The Icarus Account are an acoustic songwriting duo comprised of twin brothers Ty and Trey Turner who, although having struggled through music lessons as children, have been putting out albums consecutively since 2007. The Turner’s most recent album, Carry Me Home, was released August 28, 2012, and they’ve been busy touring and promoting it ever since.

In an interesting album teaser video, the brothers discussed some of the upcoming album’s themes and inspirations, and their website describes the album as “Bringing the listener on a deeply personal journey through painful breakups and falling in love to coping with the divorce of their parents after over 25 years of marriage.”

Although, Carry Me Home is ultimately a testament to the brothers’s strong faith that taught them to “believe in love again, [and to] celebrate marriage.” These themes always work well with picture because, as the band recognizes, audiences can relate.

Trey notes that, “One of the most beautiful things about writing songs is that it proves how connected all of us really are.
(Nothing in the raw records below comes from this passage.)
(* ===== verification/LbElect.v ===== *)
(** The leader election of the load-balancer controller: the callbacks in [main] of
    [lbcontroller/cmd/lb-controller/main.go].

    client-go elects, and is the environment: it starts [OnStartedLeading] once, ends
    the context of the lease, and calls [OnStoppedLeading] after that, whether this
    replica has led or not.  [run] is two calls, its begin and its end; its life is
    [LbRun].  The label of the pod is set and removed by the programs of [LbStart]. *)

From stdpp Require Import functions.
From S2P Require Import Prelude Prog GoStd ApiTypes RelyGuarantee Goroutines WorkQueue LbRun LbRunCorrect LbStart.

Inductive ElRoutine :=
| ElLeadR                             (* [OnStartedLeading] *)
| ElPublishR                          (* [publishLeader] *)
| ElStopR                             (* [OnStoppedLeading] *)
| ElUnlabelR.                         (* removes the label *)
Inductive ElChannel := ControllerStarted | ControllerDone | UnlabelDone.

#[export] Instance ElRoutine_eq : EqDecision ElRoutine.
Proof. solve_decision. Defined.
#[export] Instance ElChannel_eq : EqDecision ElChannel.
Proof. solve_decision. Defined.

Abbreviation ElGo := (GoState ElRoutine ElChannel Empty_set unit).
Abbreviation ElGoCall := (GoCall ElRoutine ElChannel Empty_set unit).

Inductive ElCall : Type → Type :=
| ElPrim {R} (c : ElGoCall R) : ElCall R
| ElStoreReady (b : bool) : ElCall unit                   (* [leaderReady.Store] *)
| ElRunBegin : ElCall bool                                (* whether the lease was over then; the code does not ask *)
| ElRunEnd : ElCall unit
| ElStart {R} (c : StartCall R) : ElCall R.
We get messages all the time where people tell us that our songs ‘say everything they are feeling but didn’t know hot to express.’” He adds that, “To me it’s really humbling because I’ve never met that person before and yet they are feeling the same feelings that we had when we wrote the song.”
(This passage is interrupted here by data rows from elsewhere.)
(* ===== verification/LbStartDemo.v ===== *)
(** The load-balancer controller at concrete inputs: with one worker at work, when the
    lease is lost while a service is reconciled, and its start. *)

From stdpp Require Import functions.
From S2P Require Import Prelude Prog Threads RelyGuarantee Goroutines WorkQueue GoStd NetIP ApiTypes Kube ApiServer LbApi LbController LbServer LbRun LbRunCorrect LbStart LbElect.

Abbreviation LWorld := (LbRunWorld ListQueue).

(** [hint] chooses among the answers of a call. *)
Definition lb_exec (r : LbRoutine) (hint : nat) {R} (k : LbRunCall R) (s : LWorld) : option (R * LWorld) :=
  match k in LbRunCall R return option (R * LWorld) with
  | LbPrim k => match exec_prim r hint k (lgo s) with Some (x, g) => Some (x, set_lgo g s) | None => None end
  | LbCacheSync => if lsynced s then Some (true, s) else if cancelled (lgo s) Lease then Some (false, s) else None
  | LbGet => match q_Get (lqueue s) with Some (x, q) => Some (x, set_lqueue q s) | None => None end
  | LbDone key => Some (tt, set_lqueue (q_Done key (lqueue s)) s)
  | LbForget key => Some (tt, set_lqueue (q_Forget key (lqueue s)) s)
  | LbAgain key => Some (tt, set_lqueue (q_AddRateLimited key (lqueue s)) s)
  | LbShutDown => Some (tt, set_lqueue (q_ShutDown (lqueue s)) s)
  | LbReconcile _ => Some (match hint with O => None | _ => Some (mkErr KOther "reconcile") end, s)
  | LbOutOfRounds => None
  end.

Lemma lb_exec_sound r hint R (k : LbRunCall R) s x s' : lb_exec r hint k s = Some (x, s') → lb_effect r R k s x s'.
Proof.
  destruct k; cbn -[q_Get]; intros He.
  - destruct (exec_prim r hint c (lgo s)) as [[y g]|] eqn:Hp; simplify_eq. constructor. by eapply exec_prim_sound.
  - destruct (lsynced s) eqn:Hs; [|destruct (cancelled (lgo s) Lease) eqn:Hc]; simplify_eq; by constructor.
  - destruct (q_Get (lqueue s)) as [[y q]|] eqn:Hq; simplify_eq. by constructor.
  - simplify_eq. exact (lb_eff_done r key s).
  - simplify_eq. exact (lb_eff_forget r key s).
  - simplify_eq. exact (lb_eff_again r key s).
  - simplify_eq. exact (lb_eff_shutdown r s).
  - simplify_eq. by constructor.
  - done.
Qed.

Inductive LbChoice := LbTurn (i hint : nat) | LbBegin | LbLose | LbSynced | LbAdded (key : string).

Definition lb_choose (x : LbConfig (Q := ListQueue)) (ch : LbChoice) : option LbConfig :=
  let '(ts, s) := x in
  match ch with
  | LbBegin => if bool_decide (LbRunR ∈ started (lgo s)) then None else Some (ts, set_lgo (start LbRunR (lgo s)) s)
  | LbLose => Some (ts, set_lgo (cancel Lease (lgo s)) s)
  | LbSynced => Some (ts, set_lsynced s)
  | LbAdded key => Some (ts, set_lqueue (q_Add key (lqueue s)) s)
  | LbTurn i hint =>
      match lb_routines 1 !! i, ts !! i with
      | Some r, Some (Do k kont) => match lb_exec r hint k s with
          | Some (y, s') => Some (<[i := kont y]> ts, lb_record r k y s')
          | None => None
          end
      | _, _ => None
      end
  end.

Lemma lb_choose_turns x ch y : lb_choose x ch = Some y → turns lb_answered lb_environment (lb_routines 1) x y.
Proof.
  destruct x as [ts s], ch; cbn -[lb_routines lb_exec]; intros He.
  - destruct (lb_routines 1 !! i) as [r|] eqn:Hi; [|done]. destruct (ts !! i) as [[|R k kont]|] eqn:Hp; [done | | done].
    destruct (lb_exec r hint k s) as [[a s']|] eqn:Hk; simplify_eq. eapply turns_act, acts_call; [done | done |].
    constructor. by eapply lb_exec_sound.
  - case_bool_decide; simplify_eq. apply turns_env. by constructor.
  - simplify_eq. apply turns_env. constructor.
  - simplify_eq. apply turns_env. constructor.
  - simplify_eq. apply turns_env. constructor.
Qed.

Fixpoint lb_play (x : LbConfig (Q := ListQueue)) (chs : list LbChoice) : option LbConfig :=
  match chs with [] => Some x | ch :: chs => match lb_choose x ch with Some y => lb_play y chs | None => None end end.

Lemma lb_play_runs x chs y : lb_play x chs = Some y → lb_runs 1 x y.
Proof.
  revert x. induction chs as [|ch chs IH]; intros x; cbn -[lb_choose]; [by intros [= ->]; apply rtc_refl|].
  destruct (lb_choose x ch) as [z|] eqn:Hc; [|done]. intros Hp. eapply rtc_l; [by eapply lb_choose_turns | by apply IH].
Qed.

Definition lb_demo (chs : list LbChoice) : LbConfig := default (lb_init 1 3) (lb_play (lb_init 1 3) chs).

Lemma lb_demo_runs chs : is_Some (lb_play (lb_init 1 3) chs) → lb_runs 1 (lb_init 1 3) ((lb_demo chs).1, (lb_demo chs).2).
Proof. intros [y Hy]. unfold lb_demo. rewrite Hy. cbn. destruct y. by apply (lb_play_runs _ chs). Qed.

Definition run_steps (n : nat) : list LbChoice := replicate n (LbTurn 0 0).
Definition drain_steps (n : nat) : list LbChoice := replicate n (LbTurn 1 0).
Definition worker_steps (n : nat) : list LbChoice := replicate n (LbTurn 2 0).

(** The worker has taken a service, and is about to reconcile it, when the lease is lost. *)
Definition in_flight : list LbChoice :=
  LbBegin :: LbSynced :: run_steps 4 ++ LbAdded "ns/web" :: worker_steps 3 ++ [LbLose] ++ run_steps 2.

(** It gets to its end, and [Run] returns within the grace period. *)
Definition drains : list LbChoice := in_flight ++ run_steps 1 ++ worker_steps 6 ++ drain_steps 3 ++ run_steps 2.
(** It hangs: the timer of [Run] fires, and the context of its calls is cancelled. *)
Definition hangs : list LbChoice := in_flight ++ run_steps 1 ++ [LbTurn 0 1] ++ run_steps 1.

Ltac lb_plays := vm_compute; by eexists.

(** ** The process: its callbacks and its controller *)

Definition PProcess : Type := Process (Q := ListQueue).
Inductive ProcessChoice := Callbacks (ch : ElChoice) | Controller (ch : LbChoice) | Both (ch : ElChoice) (ch' : LbChoice).

Definition process_choose (p : PProcess) (ch : ProcessChoice) : option PProcess :=
  let '(x, y) := p in
  q ← match ch with
      | Callbacks ch => x' ← el_choose x ch; Some (x', y)
      | Controller ch => if exited (ego x.2) then None else y' ← lb_choose y ch; Some (x, y')
      | Both ch ch' => if exited (ego x.2) then None else x' ← el_choose x ch; y' ← lb_choose y ch'; Some (x', y')
      end;
  if bool_decide (linked q) then Some q else None.

Lemma process_choose_turn p ch q : process_choose p ch = Some q → process_turn 1 p q.
Proof.
  destruct p as [x y], ch as [ch|ch|ch ch']; cbn -[el_choose lb_choose linked].
  - destruct (el_choose x ch) as [x'|] eqn:Hx; cbn -[linked]; [|done]. case_bool_decide as Hl; intros; simplify_eq.
    apply turn_callbacks; [by eapply el_choose_turns | done].
  - destruct (exited (ego x.2)) eqn:He; [done|].
    destruct (lb_choose y ch) as [y'|] eqn:Hy; cbn -[linked]; [|done]. case_bool_decide as Hl; intros; simplify_eq.
    apply turn_controller; [done | by eapply lb_choose_turns | done].
  - destruct (exited (ego x.2)) eqn:He; [done|].
    destruct (el_choose x ch) as [x'|] eqn:Hx; cbn -[linked lb_choose]; [|done].
    destruct (lb_choose y ch') as [y'|] eqn:Hy; cbn -[linked]; [|done]. case_bool_decide as Hl; intros; simplify_eq.
    apply turn_both; [done | by eapply el_choose_turns | by eapply lb_choose_turns | done].
Qed.

Fixpoint process_play (p : PProcess) (chs : list ProcessChoice) : option PProcess :=
  match chs with [] => Some p | ch :: chs => q ← process_choose p ch; process_play q chs end.

Lemma process_play_runs p chs q : process_play p chs = Some q → rtc (process_turn 1) p q.
Proof.
  revert p. induction chs as [|ch chs IH]; intros p; cbn -[process_choose]; [by intros [= ->]; apply rtc_refl|].
  destruct (process_choose p ch) as [r|] eqn:Hc; [|done]. intros Hp. eapply rtc_l; [by eapply process_choose_turn | by apply IH].
Qed.

Definition process_start : PProcess := process_init el_args true 1 3.
Definition process_demo (chs : list ProcessChoice) : PProcess := default process_start (process_play process_start chs).

Lemma process_demo_runs chs : is_Some (process_play process_start chs) → rtc (process_turn 1) process_start (process_demo chs).
Proof. intros [q Hq]. unfold process_demo. rewrite Hq. by apply (process_play_runs _ chs). Qed.

(** It leads; a service is in flight when the lease is lost, and its worker gets to
    the end before the process exits. *)
Definition callbacks (i n : nat) : list ProcessChoice := replicate n (Callbacks (ETurn i 0)).
Definition controller (i n : nat) : list ProcessChoice := replicate n (Controller (LbTurn i 0)).
Definition leads_and_exits : list ProcessChoice :=
  Callbacks EElected :: callbacks 0 4 ++ [Both (ETurn 0 0) LbBegin] ++ callbacks 1 3 ++
  Controller LbSynced :: controller 0 4 ++ Controller (LbAdded "ns/web") :: controller 2 3 ++
  [Both EOver LbLose; Callbacks EStopped] ++ callbacks 2 4 ++ callbacks 3 3 ++
  controller 0 3 ++ controller 2 6 ++ controller 1 3 ++ controller 0 2 ++ callbacks 0 2 ++ callbacks 2 3.

Lemma exit_abandons_nothing_witness :
  let p := process_demo leads_and_exits in
  exited (ego p.1.2) = true ∧ labelled p.1.2 = false ∧ (LbWorkerR 0, mkEv (LbDone "ns/web") tt) ∈ lhist p.2.2 ∧
  led p.1.2 ∧ (settled p.2.2 ∨ grace_over p.2.2 ∨ drain_over p.1.2) ∧ label_removed el_args p.1.2.
Proof.
  assert (rtc (process_turn 1) process_start ((process_demo leads_and_exits).1, (process_demo leads_and_exits).2)) as Hr.
  { rewrite <- surjective_pairing. apply process_demo_runs. vm_compute. by eexists. }
  assert (led (process_demo leads_and_exits).1.2) as Hl by (vm_compute; repeat (first [by apply Exists_cons_hd | apply Exists_cons_tl])).
  destruct (exit_abandons_nothing el_args true 1 3 _ _ Hr ltac:(by vm_compute)) as (_ & Hd & Hlab & _).
  split; [by vm_compute|]. split; [by vm_compute|]. split; [vm_compute; repeat (first [left | right])|].
  split; [exact Hl|]. split; [by apply Hd | exact Hlab].
Defined.

Lemma work_outlives_lease_witness :
  (let x := lb_demo hangs in work_cancelled x.2 ∧ (settled x.2 ∨ grace_over x.2) ∧
     lb_took (LbWorkerR 0) (lhist x.2) = S (lb_gave (LbWorkerR 0) (lhist x.2))) ∧
  (let x := lb_demo drains in x.1 !! 0%nat = Some (Ret tt) ∧ l_down x.2 ∧ work_cancelled x.2 ∧
     (LbWorkerR 0, mkEv (LbDone "ns/web") tt) ∈ lhist x.2).
Proof.
  split; cbv zeta.
  - assert (lb_runs 1 (lb_init 1 3) ((lb_demo hangs).1, (lb_demo hangs).2)) as Hr by (apply lb_demo_runs; lb_plays).
    destruct (work_outlives_lease 1 3 _ _ Hr) as [Hw _]. split_and!; [by vm_compute | | by vm_compute].
    exact (proj2 (Hw eq_refl)).
  - assert (lb_runs 1 (lb_init 1 3) ((lb_demo drains).1, (lb_demo drains).2)) as Hr by (apply lb_demo_runs; lb_plays).
    destruct (work_outlives_lease 1 3 _ _ Hr) as [_ Hd].
    destruct (Hd 0%nat eq_refl eq_refl) as [H1 H2].
    split_and!; [by vm_compute | exact H1 | exact H2 | vm_compute; repeat (first [left | right])].
Defined.

Lemma lost_lease_ends_run_witness :
  lease_lost (lb_demo in_flight).2 ∧ lb_gave (LbWorkerR 0) (lhist (lb_demo in_flight).2) = 0%nat ∧
  inevitable lb_answered lb_environment (lb_routines 1) (λ r, r = LbRunR) run_returned ((lb_demo in_flight).1, (lb_demo in_flight).2).
Proof.
  split; [by vm_compute|]. split; [by vm_compute|].
  apply (lost_lease_ends_run 1 3); [apply lb_demo_runs; lb_plays | by vm_compute | vm_compute; repeat (first [left | right])].
Defined.

(** * The start *)

#[local] Existing Instance sorted_range.

(** ** Two replicas *)

(** Each string that is drawn is of the letter the state of the Secret selects. *)
Definition auth_handle : Handler StartCall (gomap string) := λ R c,
  match c in StartCall R return gomap string → R * gomap string with
  | StSecretGet _ _ => λ s, (match s with Some d => Ok (Some d) | None => Err (mkErr KNotFound "not found") end, s)
  | StSecretCreate _ _ d => λ s, match s with
      | None => (Ok (Some d), Some d)
      | Some _ => (Err (mkErr KAlreadyExists "already exists"), s)
      end
  | StRandInt _ => λ s, (Ok (match s with None => 10 | Some _ => 11 end), s)
  | StNamespaceGet _ | StConfigMapGet _ _ => λ s, (Err (errorf "no answer"), s)
  | StRandRead _ => λ s, (Ok [], s)
  | ServePage _ _ => λ s, (tt, s)
  | AwaitPage _ => λ s, (true, s)
  | PatchPodLabel _ _ _ _ => λ s, (Ok tt, s)
  end.

Lemma auth_handle_answers R (c : StartCall R) s : auth_answers R c s (auth_handle R c s).1 (auth_handle R c s).2.
Proof. destruct c, s; cbn; done. Qed.

(** Both find nothing and draw; the first one creates, the second one takes its. *)
Definition race : list nat := [0; 1]%nat ++ replicate 43 0%nat ++ replicate 44 1%nat.
Definition raced : list (Prog StartCall (res (string * string))) * gomap string :=
  run_threads auth_handle race (replicate 2 (credentials "fip"), None).
Definition drawn_pair : string * string := ("AAAAAAAAAA", "AAAAAAAAAAAAAAAAAAAAAAAAAAAAAAAA").

Lemma page_credentials_shared_witness :
  raced.1 = [Ret (Ok drawn_pair); Ret (Ok drawn_pair)] ∧ asks drawn_pair = true.
Proof.
  assert (raced.1 = [Ret (Ok drawn_pair); Ret (Ok drawn_pair)]) as Hr by (vm_compute; reflexivity). split; [exact Hr|].
  pose proof (run_reaches auth_answers auth_handle race auth_handle_answers (replicate 2 (credentials "fip"), None)) as Hx.
  fold raced in Hx. rewrite (surjective_pairing raced) in Hx.
  destruct (page_credentials_shared "fip" 2 None _ _ Hx) as [_ Ha].
  refine (proj2 (proj2 (Ha eq_refl 0%nat drawn_pair _))). rewrite Hr. reflexivity.
Defined.

(** A Secret without the two keys: the page asks for nothing. *)
Lemma empty_secret_disables_auth :
  (Prog.run auth_handle (credentials "fip") (Some ∅) []).1.1 = Ok ("", "") ∧ asks ("", "") = false.
Proof. vm_compute. done. Qed.

(** ** A leader *)

Definition demo_start : StartArgs := mkStartArgs "fip" "lb-0" "" true 8080.

Definition start_handle : Handler StartCall (list (option string)) := λ R c,
  match c in StartCall R return list (option string) → R * list (option string) with
  | StNamespaceGet _ => λ w, (Ok (Some {[projectLabel := "p1"]}), w)
  | StSecretGet _ n => λ w, (if bool_decide (n = httpAuthSecretName)
      then Ok (Some {["username" := "u"; "password" := "p"]})
      else Ok (Some {["apiUrl" := "https://fip"; "cluster" := "c1"; "clientSecret" := "s"; "project" := "p1"]}), w)
  | StSecretCreate _ _ d => λ w, (Ok (Some d), w)
  | StConfigMapGet _ _ => λ w, (Ok (Some {["pool" := "eth0"]}), w)
  | StRandInt _ => λ w, (Ok 0, w)
  | StRandRead _ => λ w, (Ok [], w)
  | ServePage _ _ => λ w, (tt, w)
  | AwaitPage _ => λ w, (true, w)
  | PatchPodLabel _ _ _ v => λ w, (Ok tt, v :: w)
  end.

Definition led := Prog.run start_handle (pbind (start_page demo_start) (leading demo_start 1)) [] [].

(** The label is taken off, put on, and taken off. *)
Lemma page_label_safe_witness :
  led.1.2 = [None; Some "true"; None] ∧ obeys (start_guard demo_start) [] led.2.
Proof.
  split; [vm_compute; reflexivity|]. apply (page_label_safe demo_start 1 led.2).
  assert (led.1.1 = tt) as <- by (destruct led.1.1; reflexivity).
  exact (run_execs start_handle (pbind (start_page demo_start) (leading demo_start 1)) [] []).
Defined.

(** ** The trusted certificates *)

#[local] Instance demo_pool : CertPoolLib string := {|
  AppendCertsFromPEM := λ s, if HasPrefix s "PEM:" then Some s else None
|}.

(** A bundle that cannot be parsed is ignored, an empty one trusts the system's roots. *)
Example ca_updates :
  (CAStore_Update (mkCAStore (Some "PEM:a")) "garbage").2 = mkCAStore (Some "PEM:a") ∧
  (CAStore_Update (mkCAStore (Some "PEM:a")) "PEM:b").2 = mkCAStore (Some "PEM:b") ∧
  (CAStore_Update (mkCAStore (Some "PEM:a")) "").2 = mkCAStore None ∧
  is_err (NewCAStore (P := string) "garbage") = true.
Proof. vm_compute. done. Qed.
We are not alone in thinking their love themes work well for music supervision; Hillary Tyrell of Lady Antebellum licensed their track “Favorite Girl” for her video wedding announcement! Trey says he thought that “the song fit well because it was an announcement for something really happy, and the song has a very happy and catchy mood to it. He added that The Icarus Account “writes a lot of love songs so our best fit for synchs typically comes from wedding videos or love scenes.”

We also asked him, more broadly, about music licensing, bands as composers, the sociocultural aspects of music supervision, and found out his favorite music placement. You can read his responses below and be sure to check out their showcase on Wednesday, March 12 at the Creekside at Hilton Garden Inn on 500 N IH 35 at 8:00 PM!  If you can’t make the show, or won’t be attending SXSW, you can still keep up with the band on Facebook, Twitter, YouTube, and Tumblr.

How do you feel about the business of music licensing?

Music licensing is a great way to promote your music, make money off of your music, and attach your music to another art form such as a film or a game. As for the business side of it, it can honestly be kind of frustrating. It’s such a subjective and unquantifiable science so you never really know exactly what a music supervisor is looking for. You just submit your music and hope for the best.

It’s really a game of luck in a lot of ways, which can be good and bad. Ultimately, the better your music is and the more points of contact you have with the industry and music supervisors, the better chance you have of getting some songs placed!

How do you feel about bands as composers?

I am always really impressed when an artist can write a song specifically for a movie that turns out to be a perfect fit and an awesome song. Songwriting is very emotional and mood-based so it can be hard to just sit down and say ‘I’m going to write a song about this right now,’ and with writing a song or a score for a movie, that’s essentially what you are doing.

But the neat thing is that the song will be such a perfect fit once it’s all finished up (assuming it’s a good song haha), because it was written with a specific scene or feel in mind.

How do you feel about the whole “Music-for-media” movement?

I think that there’s been a turning point or ‘movement’ as of late where more artists (and major labels for that matter) are making licensing a priority in their marketing and business strategies. I think ultimately it comes down to money because the major labels started trying to find new streams of revenue once record sales began to plummet with the digital download age of music.

I think the shift is also based on technology. Humans are visual creatures and technology has enabled us to capture realistic scenes and stories on film in a very believable way, and as the film industry grows it will bring the music industry along with it.

I think it’s great both for music and for film. It’s hard to make a living as a musician these days, and if licensing opportunities are expanded it opens up another stream of revenue and a promotional tool for an artist. So for musicians it’s kind of a perfect situation. Make money and promote your music!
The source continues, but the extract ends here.